وَلَهُ مَنْ فِي السَّمَاوَاتِ وَالْأَرْضِ ۚ وَمَنْ عِنْدَهُ لَا يَسْتَكْبِرُونَ عَنْ عِبَادَتِهِ وَلَا يَسْتَحْسِرُونَ
يُسَبِّحُونَ ٱلَّيْلَ وَٱلنَّهَارَ لَا يَفْتُرُونَ
Artinya:”(19) Dan kepunyaan-Nyalah segala yang di langit dan dibumi. Dan malaikat-malaikat yang di sisi-Nya, mereka tiada mempunyai rasa angkuh untuk menyembuh-Nya dan tiada (pula) merasa letih. (20) Mereka selalu bertasbih malam dan siang tiada henti-hentinya.”
3. Percaya kepada kitab-kitab
Pengertian iman kepada kitab-kitab Allah adalah mempercayai dan meyakini sepenuh hati bahwa Allah SWT telah menurunkan kitab-kitab-Nya kepada para nabi atau rasul yang berisi wahyu Allah untuk disampaikan kepada seluruh umat manusia. Ada 3 tingkatan dalam beriman kepada kitab Allah, yaitu:
· Qotmil(membaca saja)
· Tartil(membaca saja)
· Hafidz(membaca, memahami, mengamalkan dan menghafalkan)
4. Percaya kepada rasul-rasul
Secara istilah atau luasnya, iman kepada rasul berarti meyakini dengan sepenuh hsti bahwa Rasul itu benar-benar utusan Allah yang ditugaskan untuk membimbing umatnya ke jalan yang benar agar selamat di dunia dan akhirat.
Perbedaan Nabi dan Rasul
Rasul adalah manusia pilihan yang diberi wahyu oleh Allah untuk dirinya sendiri dan mempunyai kewajiban untuk menyampaikan wahyu yang diberi Allah untuk umatnya. Sedangkan, Nabi adalah manusia pilihan yang diberi wahyu oleh Allah untuk dirinya sendiri tetapi tidak wajib menyampaikannya kepada umatnya.
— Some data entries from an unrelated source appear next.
(** Field updates. *)
Definition set_i (v : Z) (r : HttpMessage) : HttpMessage :=
  {| m_i := v; m_a := m_a r; m_status := m_status r; m_t := m_t r; m_type := m_type r; m_version := m_version r; m_method := m_method r; m_k := m_k r; m_uri := m_uri r; m_message := m_message r; m_headers := m_headers r; m_xheaders := m_xheaders r; m_xc := m_xc r |}.
Definition set_a (v : Z) (r : HttpMessage) : HttpMessage :=
  {| m_i := m_i r; m_a := v; m_status := m_status r; m_t := m_t r; m_type := m_type r; m_version := m_version r; m_method := m_method r; m_k := m_k r; m_uri := m_uri r; m_message := m_message r; m_headers := m_headers r; m_xheaders := m_xheaders r; m_xc := m_xc r |}.
Definition set_status (v : Z) (r : HttpMessage) : HttpMessage :=
  {| m_i := m_i r; m_a := m_a r; m_status := v; m_t := m_t r; m_type := m_type r; m_version := m_version r; m_method := m_method r; m_k := m_k r; m_uri := m_uri r; m_message := m_message r; m_headers := m_headers r; m_xheaders := m_xheaders r; m_xc := m_xc r |}.
Definition set_t (v : http_state) (r : HttpMessage) : HttpMessage :=
  {| m_i := m_i r; m_a := m_a r; m_status := m_status r; m_t := v; m_type := m_type r; m_version := m_version r; m_method := m_method r; m_k := m_k r; m_uri := m_uri r; m_message := m_message r; m_headers := m_headers r; m_xheaders := m_xheaders r; m_xc := m_xc r |}.
Definition set_version (v : Z) (r : HttpMessage) : HttpMessage :=
  {| m_i := m_i r; m_a := m_a r; m_status := m_status r; m_t := m_t r; m_type := m_type r; m_version := v; m_method := m_method r; m_k := m_k r; m_uri := m_uri r; m_message := m_message r; m_headers := m_headers r; m_xheaders := m_xheaders r; m_xc := m_xc r |}.
Definition set_method (v : Z) (r : HttpMessage) : HttpMessage :=
  {| m_i := m_i r; m_a := m_a r; m_status := m_status r; m_t := m_t r; m_type := m_type r; m_version := m_version r; m_method := v; m_k := m_k r; m_uri := m_uri r; m_message := m_message r; m_headers := m_headers r; m_xheaders := m_xheaders r; m_xc := m_xc r |}.
Definition set_k (v : HttpSlice) (r : HttpMessage) : HttpMessage :=
  {| m_i := m_i r; m_a := m_a r; m_status := m_status r; m_t := m_t r; m_type := m_type r; m_version := m_version r; m_method := m_method r; m_k := v; m_uri := m_uri r; m_message := m_message r; m_headers := m_headers r; m_xheaders := m_xheaders r; m_xc := m_xc r |}.
Definition set_uri (v : HttpSlice) (r : HttpMessage) : HttpMessage :=
  {| m_i := m_i r; m_a := m_a r; m_status := m_status r; m_t := m_t r; m_type := m_type r; m_version := m_version r; m_method := m_method r; m_k := m_k r; m_uri := v; m_message := m_message r; m_headers := m_headers r; m_xheaders := m_xheaders r; m_xc := m_xc r |}.
Definition set_message (v : HttpSlice) (r : HttpMessage) : HttpMessage :=
  {| m_i := m_i r; m_a := m_a r; m_status := m_status r; m_t := m_t r; m_type := m_type r; m_version := m_version r; m_method := m_method r; m_k := m_k r; m_uri := m_uri r; m_message := v; m_headers := m_headers r; m_xheaders := m_xheaders r; m_xc := m_xc r |}.
Definition set_headers (v : list HttpSlice) (r : HttpMessage) : HttpMessage :=
  {| m_i := m_i r; m_a := m_a r; m_status := m_status r; m_t := m_t r; m_type := m_type r; m_version := m_version r; m_method := m_method r; m_k := m_k r; m_uri := m_uri r; m_message := m_message r; m_headers := v; m_xheaders := m_xheaders r; m_xc := m_xc r |}.
Definition set_xheaders (v : list HttpHeader) (c : nat) (r : HttpMessage) : HttpMessage :=
  {| m_i := m_i r; m_a := m_a r; m_status := m_status r; m_t := m_t r; m_type := m_type r; m_version := m_version r; m_method := m_method r; m_k := m_k r; m_uri := m_uri r; m_message := m_message r; m_headers := m_headers r; m_xheaders := v; m_xc := c |}.
(* ===== verification/UrlFacts.v ===== *)
(** URLs survive encoding and parsing; the parser and the encoder stay inside the buffers
    they allocate. *)
From S2P Require Import Prelude Tables NtArgs Url.

(** * Escaped text *)


Lemma hex_roundtrip c : is_byte c ->
  let a := hex_digit (Z.shiftr (Z.land c 0xF0) 4) in let b := hex_digit (Z.land c 0x0F) in
  is_byte a /\ is_byte b /\ tab kHexToInt a <> -1 /\ tab kHexToInt b <> -1 /\
  Z.lor (Z.shiftl (tab kHexToInt a) 4) (tab kHexToInt b) = c.
Proof.
  intros Hc a b.
  pose proof (byte_enum (fun c => let a := hex_digit (Z.shiftr (Z.land c 0xF0) 4) in let b := hex_digit (Z.land c 0x0F) in
    (0 <=? a) && (a <? 256) && (0 <=? b) && (b <? 256) && negb (tab kHexToInt a =? -1) && negb (tab kHexToInt b =? -1) &&
    (Z.lor (Z.shiftl (tab kHexToInt a) 4) (tab kHexToInt b) =? c)) eq_refl c Hc) as H.
  cbv beta zeta in H. fold a b in H. bool_prop. unfold is_byte. repeat split; lia || done.
Qed.

Definition st (out : list Z) (q : nat) (s : list Z) (i : nat) (c : Z) (f : flags) : UrlParser :=
  {| u_out := out; u_q := q; u_s := s; u_i := i; u_c := c; u_f := f |}.

Lemma ParseEscape_hex out q x y s i c f :
  is_byte x -> is_byte y -> tab kHexToInt x <> -1 -> tab kHexToInt y <> -1 ->
  ParseEscape (st out q (x :: y :: s) i c f) =
  st (out ++ [Z.lor (Z.shiftl (tab kHexToInt x) 4) (tab kHexToInt y)]) q s (i + 2) c f.
Proof.
  intros Hx Hy Ha Hb. unfold ParseEscape, st. cbn [u_s]. rewrite !byte_land by done.
  rewrite if_true; [done|]. rewrite !andb_true_iff, !negb_true_iff. lia.
Qed.

(** A scanning loop passes over escaped text when it treats characters the table leaves
    alone as plain, and ['%'] as an escape. [quiet] is what the text keeps true of the last
    character seen. *)
Section Scan.
Context {R : Type} (L : nat -> UrlParser -> R) (T : list Z) (quiet : Z -> Prop).
Context (Hplain : forall fuel out q c s i c0 f, is_byte c -> tab T c = 0 ->
  L (S fuel) (st out q (c :: s) i c0 f) = L fuel (st (out ++ [c]) q s (S i) c f)).
Context (Hesc : forall fuel out q s i c0 f,
  L (S fuel) (st out q (0x25 :: s) i c0 f) = L fuel (ParseEscape (st out q s (S i) 0x25 f))).
Context (Hquiet : forall c, is_byte c -> tab T c = 0 -> quiet c) (Hquiet_esc : quiet 0x25).

Lemma scan_escaped v : Forall is_byte v -> forall fuel out q s i c f,
  (length (EscapeUrlView v T ++ s) <= fuel)%nat ->
  exists fuel' i' c', L fuel (st out q (EscapeUrlView v T ++ s) i c f) = L fuel' (st (out ++ v) q s i' c' f) /\
    (length s <= fuel')%nat /\ (quiet c \/ v <> [] -> quiet c') /\ (v = [] -> c' = c).
Proof.
  induction 1 as [|b v Hb Hv IH]; intros fuel out q s i c f Hf.
  - exists fuel, i, c. rewrite app_nil_r. repeat split; [done|tauto].
  - cbn [EscapeUrlView] in *. rewrite byte_land in * by done. rewrite <- app_assoc in *.
    destruct (tab T b =? 0) eqn:E; bool_prop; cbn [app length] in *.
    + destruct fuel as [|fuel]; [lia|]. rewrite Hplain by done.
      destruct (IH fuel (out ++ [b]) q s (S i) b f ltac:(lia)) as (f' & i' & c' & -> & Hf' & Hq & _).
      exists f', i', c'. rewrite <- app_assoc. repeat split; try done. intros _. apply Hq. left. auto.
    + destruct fuel as [|fuel]; [lia|]. rewrite Hesc.
      destruct (hex_roundtrip b Hb) as (Ha & Hb' & Ha' & Hb'' & Heq).
      rewrite ParseEscape_hex by done. rewrite Heq.
      destruct (IH fuel (out ++ [b]) q s (S i + 2)%nat 0x25 f ltac:(lia)) as (f' & i' & c' & -> & Hf' & Hq & _).
      exists f', i', c'. rewrite <- app_assoc. repeat split; try done. intros _. apply Hq. by left.
Qed.
End Scan.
Sehingga seorang rasul pasti adalah nabi, tetapi nabi belum tentu rasul.
5. Percaya kepada hari akhir(kiamat)
Pengertian hari akhir/kiamat adalah hari kebinasaan atau kehancuran dunia dan seisinya. Pengertian hari akhir/kiamat juga terbagi dua yakni pengertian hari akhir menurut bahasa dan pengertian hari akhir menurut istilah. Pengertian hari akhir menurut bahasa (etimologi) adalah hari berakhirnya segala sesuatu yang ada dimuka bumi. Sedangkan pengertian hari akhir menurut istilah (terminologi) adalah peristiwa dimana alam semesta beserta isinya hancur luluh yang akan membunuh semua makhluk didalamnya tanpa terkecuali.
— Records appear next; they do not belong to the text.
(* ===== verification/HttpNames.v ===== *)
(** Name tables and their lookups: the header names of [net/http/gethttpheadername.c] and
    the perfect hash of [gethttpheader.inc] that reads them back, the reason phrases of
    [gethttpreason.c], the content types of [findcontenttype.c], the extensions of
    [isnocompressext.c] and the labels of [getipcategoryname.c]. A string is its bytes. *)
From S2P Require Import Prelude Tables.

Abbreviation str s := (ascii_codes s%string).

(** * Header names *)

Definition GetHttpHeaderName (h : Z) : option (list Z) :=
  match h with
  | 0 => Some (str "Host")
  | 1 => Some (str "Cache-Control")
  | 2 => Some (str "Connection")
  | 3 => Some (str "Accept")
  | 4 => Some (str "Accept-Language")
  | 5 => Some (str "Accept-Encoding")
  | 6 => Some (str "User-Agent")
  | 7 => Some (str "Referer")
  | 8 => Some (str "X-Forwarded-For")
  | 9 => Some (str "Origin")
  | 10 => Some (str "Upgrade-Insecure-Requests")
  | 11 => Some (str "Pragma")
  | 12 => Some (str "Cookie")
  | 13 => Some (str "DNT")
  | 14 => Some (str "Sec-GPC")
  | 15 => Some (str "From")
  | 16 => Some (str "If-Modified-Since")
  | 17 => Some (str "X-Requested-With")
  | 18 => Some (str "X-Forwarded-Host")
  | 19 => Some (str "X-Forwarded-Proto")
  | 20 => Some (str "X-CSRF-Token")
  | 21 => Some (str "Save-Data")
  | 22 => Some (str "Range")
  | 23 => Some (str "Content-Length")
  | 24 => Some (str "Content-Type")
  | 25 => Some (str "Vary")
  | 26 => Some (str "Date")
  | 27 => Some (str "Server")
  | 28 => Some (str "Expires")
  | 29 => Some (str "Content-Encoding")
  | 30 => Some (str "Last-Modified")
  | 31 => Some (str "ETag")
  | 32 => Some (str "Allow")
  | 33 => Some (str "Content-Range")
  | 34 => Some (str "Accept-Charset")
  | 35 => Some (str "Access-Control-Allow-Credentials")
  | 36 => Some (str "Access-Control-Allow-Headers")
  | 37 => Some (str "Access-Control-Allow-Methods")
  | 38 => Some (str "Access-Control-Allow-Origin")
  | 39 => Some (str "Access-Control-MaxAge")
  | 40 => Some (str "Access-Control-Method")
  | 41 => Some (str "Access-Control-RequestHeaders")
  | 42 => Some (str "Access-Control-Request-Method")
  | 43 => Some (str "Access-Control-Request-Methods")
  | 44 => Some (str "Age")
  | 45 => Some (str "Authorization")
  | 46 => Some (str "Content-Base")
  | 47 => Some (str "Content-Description")
  | 48 => Some (str "Content-Disposition")
  | 49 => Some (str "Content-Language")
  | 50 => Some (str "Content-Location")
  | 51 => Some (str "Content-MD5")
  | 52 => Some (str "Expect")
  | 53 => Some (str "If-Match")
  | 54 => Some (str "If-None-Match")
  | 55 => Some (str "If-Range")
  | 56 => Some (str "If-Unmodified-Since")
  | 57 => Some (str "Keep-Alive")
  | 58 => Some (str "Link")
  | 59 => Some (str "Location")
  | 60 => Some (str "Max-Forwards")
  | 61 => Some (str "Proxy-Authenticate")
  | 62 => Some (str "Proxy-Authorization")
  | 63 => Some (str "Proxy-Connection")
  | 64 => Some (str "Public")
  | 65 => Some (str "Retry-After")
  | 66 => Some (str "TE")
  | 67 => Some (str "Trailer")
  | 68 => Some (str "Transfer-Encoding")
  | 69 => Some (str "Upgrade")
  | 70 => Some (str "Warning")
  | 71 => Some (str "WWW-Authenticate")
  | 72 => Some (str "Via")
  | 73 => Some (str "Strict-Transport-Security")
  | 74 => Some (str "X-Frame-Options")
  | 75 => Some (str "X-Content-Type-Options")
  | 76 => Some (str "Alt-Svc")
  | 77 => Some (str "Referrer-Policy")
  | 78 => Some (str "X-XSS-Protection")
  | 79 => Some (str "Accept-Ranges")
  | 80 => Some (str "Set-Cookie")
  | 81 => Some (str "Sec-CH-UA")
  | 82 => Some (str "Sec-CH-UA-Mobile")
  | 83 => Some (str "Sec-Fetch-Site")
  | 84 => Some (str "Sec-Fetch-Mode")
  | 85 => Some (str "Sec-Fetch-User")
  | 86 => Some (str "Sec-Fetch-Dest")
  | 87 => Some (str "CF-RAY")
  | 88 => Some (str "CF-Visitor")
  | 89 => Some (str "CF-Connecting-IP")
  | 90 => Some (str "CF-IPCountry")
  | 92 => Some (str "CDN-Loop")
  | 91 => Some (str "Sec-CH-UA-Platform")
  | _ => None
  end.

Definition asso_values : list Z :=
  [182; 182; 182; 182; 182; 182; 182; 182; 182; 182; 182; 182; 182; 182; 182; 182;
   182; 182; 182; 182; 182; 182; 182; 182; 182; 182; 182; 182; 182; 182; 182; 182;
   182; 182; 182; 182; 182; 182; 182; 182; 182; 182; 182; 182; 182; 35; 182; 182;
   182; 182; 182; 182; 182; 5; 182; 182; 182; 182; 182; 182; 182; 182; 182; 182;
   182; 15; 182; 30; 60; 10; 5; 40; 0; 40; 182; 80; 40; 90; 0; 45;
   5; 0; 45; 0; 0; 0; 182; 0; 182; 45; 182; 182; 182; 182; 182; 182;
   182; 15; 182; 30; 60; 10; 5; 40; 0; 40; 182; 80; 40; 90; 0; 45;
   5; 0; 45; 0; 0; 0; 182; 0; 182; 45; 182; 182; 182; 182; 182; 182;
   182; 182; 182; 182; 182; 182; 182; 182; 182; 182; 182; 182; 182; 182; 182; 182;
   182; 182; 182; 182; 182; 182; 182; 182; 182; 182; 182; 182; 182; 182; 182; 182;
   182; 182; 182; 182; 182; 182; 182; 182; 182; 182; 182; 182; 182; 182; 182; 182;
   182; 182; 182; 182; 182; 182; 182; 182; 182; 182; 182; 182; 182; 182; 182; 182;
   182; 182; 182; 182; 182; 182; 182; 182; 182; 182; 182; 182; 182; 182; 182; 182;
   182; 182; 182; 182; 182; 182; 182; 182; 182; 182; 182; 182; 182; 182; 182; 182;
   182; 182; 182; 182; 182; 182; 182; 182; 182; 182; 182; 182; 182; 182; 182; 182;
   182; 182; 182; 182; 182; 182; 182; 182; 182; 182; 182; 182; 182; 182; 182; 182].

(** [struct HttpHeaderSlot]; an empty name has code 0. *)
Record HttpHeaderSlot := { name : list Z; code : Z }.
Definition wordlist : list HttpHeaderSlot :=
  [{| name := str ""; code := 0 |};
   {| name := str ""; code := 0 |};
   {| name := str ""; code := 0 |};
   {| name := str "DNT"; code := 13 |};
   {| name := str "Host"; code := 0 |};
   {| name := str "Allow"; code := 32 |};
   {| name := str ""; code := 0 |};
   {| name := str ""; code := 0 |};
   {| name := str "Location"; code := 59 |};
   {| name := str ""; code := 0 |};
   {| name := str ""; code := 0 |};
   {| name := str "Accept"; code := 3 |};
   {| name := str "TE"; code := 66 |};
   {| name := str "Age"; code := 44 |};
   {| name := str "Date"; code := 26 |};
   {| name := str ""; code := 0 |};
   {| name := str ""; code := 0 |};
   {| name := str ""; code := 0 |};
   {| name := str "Via"; code := 72 |};
   {| name := str ""; code := 0 |};
   {| name := str "Connection"; code := 2 |};
   {| name := str ""; code := 0 |};
   {| name := str ""; code := 0 |};
   {| name := str "If-Match"; code := 53 |};
   {| name := str ""; code := 0 |};
   {| name := str "Range"; code := 22 |};
   {| name := str "X-XSS-Protection"; code := 78 |};
   {| name := str ""; code := 0 |};
   {| name := str "Access-Control-Allow-Headers"; code := 36 |};
   {| name := str "Access-Control-RequestHeaders"; code := 41 |};
   {| name := str "Access-Control-Request-Methods"; code := 43 |};
   {| name := str "Access-Control-MaxAge"; code := 39 |};
   {| name := str "Upgrade"; code := 69 |};
   {| name := str "If-Range"; code := 55 |};
   {| name := str "Content-Length"; code := 23 |};
   {| name := str "X-Frame-Options"; code := 74 |};
   {| name := str "Expect"; code := 52 |};
   {| name := str "Alt-Svc"; code := 76 |};
   {| name := str ""; code := 0 |};
   {| name := str "Content-Description"; code := 47 |};
   {| name := str ""; code := 0 |};
   {| name := str "WWW-Authenticate"; code := 71 |};
   {| name := str ""; code := 0 |};
   {| name := str ""; code := 0 |};
   {| name := str "ETag"; code := 31 |};
   {| name := str "User-Agent"; code := 6 |};
   {| name := str "Origin"; code := 9 |};
   {| name := str "Content-Base"; code := 46 |};
   {| name := str "Content-Range"; code := 33 |};
   {| name := str "Vary"; code := 25 |};
   {| name := str "Upgrade-Insecure-Requests"; code := 10 |};
   {| name := str "Content-Language"; code := 49 |};
   {| name := str "Expires"; code := 28 |};
   {| name := str "CDN-Loop"; code := 92 |};
   {| name := str "Sec-CH-UA"; code := 81 |};
   {| name := str ""; code := 0 |};
   {| name := str "Cookie"; code := 12 |};
   {| name := str "X-Content-Type-Options"; code := 75 |};
   {| name := str "Accept-Ranges"; code := 79 |};
   {| name := str "Save-Data"; code := 21 |};
   {| name := str "Set-Cookie"; code := 80 |};
   {| name := str "Server"; code := 27 |};
   {| name := str "Access-Control-Allow-Credentials"; code := 35 |};
   {| name := str ""; code := 0 |};
   {| name := str "Sec-Fetch-Site"; code := 83 |};
   {| name := str "Keep-Alive"; code := 57 |};
   {| name := str "CF-RAY"; code := 87 |};
   {| name := str "Transfer-Encoding"; code := 68 |};
   {| name := str ""; code := 0 |};
   {| name := str "Content-Disposition"; code := 48 |};
   {| name := str "Accept-Language"; code := 4 |};
   {| name := str "Proxy-Connection"; code := 63 |};
   {| name := str "Access-Control-Allow-Origin"; code := 38 |};
   {| name := str "If-None-Match"; code := 54 |};
   {| name := str "If-Unmodified-Since"; code := 56 |};
   {| name := str ""; code := 0 |};
   {| name := str "Public"; code := 64 |};
   {| name := str "Sec-GPC"; code := 14 |};
   {| name := str ""; code := 0 |};
   {| name := str "Accept-Charset"; code := 34 |};
   {| name := str ""; code := 0 |};
   {| name := str "Access-Control-Method"; code := 40 |};
   {| name := str "Content-Type"; code := 24 |};
   {| name := str "Proxy-Authenticate"; code := 61 |};
   {| name := str "Link"; code := 58 |};
   {| name := str ""; code := 0 |};
   {| name := str "X-Requested-With"; code := 17 |};
   {| name := str "Warning"; code := 70 |};
   {| name := str ""; code := 0 |};
   {| name := str "Access-Control-Request-Method"; code := 42 |};
   {| name := str ""; code := 0 |};
   {| name := str "Content-MD5"; code := 51 |};
   {| name := str "Trailer"; code := 67 |};
   {| name := str ""; code := 0 |};
   {| name := str "From"; code := 15 |};
   {| name := str ""; code := 0 |};
   {| name := str "Content-Encoding"; code := 29 |};
   {| name := str "Referer"; code := 7 |};
   {| name := str "Authorization"; code := 45 |};
   {| name := str "Sec-Fetch-User"; code := 85 |};
   {| name := str ""; code := 0 |};
   {| name := str "Content-Location"; code := 50 |};
   {| name := str ""; code := 0 |};
   {| name := str ""; code := 0 |};
   {| name := str ""; code := 0 |};
   {| name := str ""; code := 0 |};
   {| name := str "CF-Connecting-IP"; code := 89 |};
   {| name := str "CF-IPCountry"; code := 90 |};
   {| name := str "Cache-Control"; code := 1 |};
   {| name := str "Proxy-Authorization"; code := 62 |};
   {| name := str ""; code := 0 |};
   {| name := str "Pragma"; code := 11 |};
   {| name := str ""; code := 0 |};
   {| name := str ""; code := 0 |};
   {| name := str "Sec-Fetch-Dest"; code := 86 |};
   {| name := str ""; code := 0 |};
   {| name := str ""; code := 0 |};
   {| name := str ""; code := 0 |};
   {| name := str "Access-Control-Allow-Methods"; code := 37 |};
   {| name := str ""; code := 0 |};
   {| name := str ""; code := 0 |};
   {| name := str ""; code := 0 |};
   {| name := str "Max-Forwards"; code := 60 |};
   {| name := str ""; code := 0 |};
   {| name := str ""; code := 0 |};
   {| name := str ""; code := 0 |};
   {| name := str ""; code := 0 |};
   {| name := str ""; code := 0 |};
   {| name := str ""; code := 0 |};
   {| name := str ""; code := 0 |};
   {| name := str ""; code := 0 |};
   {| name := str "X-Forwarded-Host"; code := 18 |};
   {| name := str ""; code := 0 |};
   {| name := str ""; code := 0 |};
   {| name := str ""; code := 0 |};
   {| name := str "Accept-Encoding"; code := 5 |};
   {| name := str ""; code := 0 |};
   {| name := str ""; code := 0 |};
   {| name := str ""; code := 0 |};
   {| name := str ""; code := 0 |};
   {| name := str "CF-Visitor"; code := 88 |};
   {| name := str ""; code := 0 |};
   {| name := str "If-Modified-Since"; code := 16 |};
   {| name := str ""; code := 0 |};
   {| name := str ""; code := 0 |};
   {| name := str ""; code := 0 |};
   {| name := str ""; code := 0 |};
   {| name := str "X-CSRF-Token"; code := 20 |};
   {| name := str ""; code := 0 |};
   {| name := str ""; code := 0 |};
   {| name := str ""; code := 0 |};
   {| name := str ""; code := 0 |};
   {| name := str ""; code := 0 |};
   {| name := str "Last-Modified"; code := 30 |};
   {| name := str "Sec-Fetch-Mode"; code := 84 |};
   {| name := str "Referrer-Policy"; code := 77 |};
   {| name := str "Retry-After"; code := 65 |};
   {| name := str ""; code := 0 |};
   {| name := str ""; code := 0 |};
   {| name := str ""; code := 0 |};
   {| name := str "Strict-Transport-Security"; code := 73 |};
   {| name := str ""; code := 0 |};
   {| name := str ""; code := 0 |};
   {| name := str ""; code := 0 |};
   {| name := str ""; code := 0 |};
   {| name := str ""; code := 0 |};
   {| name := str ""; code := 0 |};
   {| name := str ""; code := 0 |};
   {| name := str ""; code := 0 |};
   {| name := str ""; code := 0 |};
   {| name := str ""; code := 0 |};
   {| name := str ""; code := 0 |};
   {| name := str ""; code := 0 |};
   {| name := str ""; code := 0 |};
   {| name := str ""; code := 0 |};
   {| name := str "X-Forwarded-For"; code := 8 |};
   {| name := str ""; code := 0 |};
   {| name := str "X-Forwarded-Proto"; code := 19 |};
   {| name := str "Sec-CH-UA-Platform"; code := 91 |};
   {| name := str ""; code := 0 |};
   {| name := str ""; code := 0 |};
   {| name := str "Sec-CH-UA-Mobile"; code := 82 |}].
6. Percaya kepada Qada dan Qadar
Iman kepada Qada dan Qadar bearti percaya dan yakin sepenuh hati bahwa Allah SWT mempunyai kehendak, ketetapan, keputusan atas semua makhluk-Nya termasuk segala sesuatu yang meliputi semua kejadian yang menimpa makhluk.
Kejadian itu bisa berupa hal baik atau hal buruk, hidup atau mati, kemunculan atau kemusnahan. Semua menjadi bukti dari kebesaran Allah SWT. Segala sesuatu telah ditetapkan oleh Allah SWT.
Qada berarti
· Hukum atau keputusan (Q.S. Surat An-Nisa’ ayat 65)
· Mewujudkan atau menjadikan (Q.S. Surat Fussilat ayat 12)
· Kehendak (Q.S. Surat Ali Imron ayat 47)
· Perintah (Q.S. Surat Al-Isra’ ayat 23)
Qadar berarti
- Mengatur atau menentukan sesuatu menurut batas-batasnya (Q.S. Surat Fussilat ayat 10)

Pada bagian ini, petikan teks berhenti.